## Stored data entries
Lemma build_ok h rows i ids cur which : registered h rows i ids -> map_Forall (fit (i :: ids)) rows -> roomy rows ->
  Z.of_nat (size h + cost i * size rows) < 2 ^ 32 -> 0 <= which < MAX_NUM_ITERS ->
  exists h' b, build h tb (ri_of i) cur which (-1) =
      Some (h', cur, if (b : bool) then count (map_to_list rows) else -1, if b then which else which + 1) /\
    (b = true <-> one_each i rows) /\
    exists L E, L.*1 = ids /\ holds_all h' rows ((i, E) :: L) /\ Forall (fun p => inverse p.1 rows p.2) L /\
      (b = true -> inverse i rows E).
Proof.
  intros (L & HL & Hok & Hinv) Hfit Hroom Hsz Hw. pose proof (idx_table _ _ _ _ _ _ _ _ _ _ _ Hok) as Ht.
  unfold buildNewIndex. rewrite (h_numkeys_ok ta Hta h tb rows Ht). unfold roomy in Hroom. rewrite uwrap_small by lia. cbn [mbind option_bind].
  rewrite length_map_to_list. destruct (Z.eqb_spec (Z.of_nat (size rows)) 0) as [E0|E0].
  { assert (rows = ∅) as -> by (apply map_size_empty_inv; lia). exists h, true. split; [done|]. split.
    - split; [|done]. intros _ _ k1 k2 r1 r2 w Hk. by rewrite lookup_empty in Hk.
    - exists L, ∅. split_and!; try done. intros _. apply inverse_nil. }
  destruct Ht as (x & Ex & Hx).
  destruct (full_walk ta Hta Hfl byte_at x rows which true Hx) as (s & l & E & Hord & He & _ & Hscan); try done; try lia.
  { intros k r Hk. apply (Hfit k r Hk). }
  { by intros ->. }
  { intros k [r Hk]. rewrite Hkt. apply (Hfit k r Hk). }
  destruct (rows_of_all rows l Hord) as (Hnd & Hall & Hlen).
  destruct (build_each i L rows l ∅ ∅ h 0) as (h' & E' & b & Heach & _ & Hok' & Hb).
  - done.
  - apply inverse_nil.
  - intros _ k1 k2 r1 r2 w Hk. by rewrite lookup_empty in Hk.
  - done.
  - intros k _. apply lookup_empty.
  - intros k r Hin. apply Hord in Hin as [_ Hk]. destruct (Hfit k r Hk) as [Hp _ _ Hv]. split; [done|]. apply Hv. by left.
  - rewrite Hlen. done.
  - rewrite Hall in Hb. exists h', b. split; [|split].
    + unfold buildIndex. rewrite Ex. cbn [mbind option_bind h_args h_tree]. rewrite Z.eqb_refl. cbn [negb].
      unfold build_stream. rewrite E. cbn [mbind option_bind]. rewrite He.
      pose proof (build_scan x s (ri_of i) (h, 0) l Hscan) as Hs. unfold laws_stream in Hs. rewrite Hs, Heach, Hlen. cbn [mbind option_bind].
      unfold btReleaseRangeIterator. destruct b; [|done]. rewrite (proj2 (Z.eqb_neq _ _)) by lia. by rewrite Z.add_simpl_r, Z.add_0_l.
    + destruct b; [split; [by intros _; apply Hb|done]|split; [done|by intros ?%Hb]].
    + exists L, E'. split_and!; try done. intros ->. apply Hb.
Qed.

## THE TASK
In the data above, retype exactly and only the lines between the one holding "r Hk. apply" and the one holding "- intros _ k1", inclusive.

## THE ANSWER
  { intros k r Hk. apply (Hfit k r Hk). }
  { by intros ->. }
  { intros k [r Hk]. rewrite Hkt. apply (Hfit k r Hk). }
  destruct (rows_of_all rows l Hord) as (Hnd & Hall & Hlen).
  destruct (build_each i L rows l ∅ ∅ h 0) as (h' & E' & b & Heach & _ & Hok' & Hb).
  - done.
  - apply inverse_nil.
  - intros _ k1 k2 r1 r2 w Hk. by rewrite lookup_empty in Hk.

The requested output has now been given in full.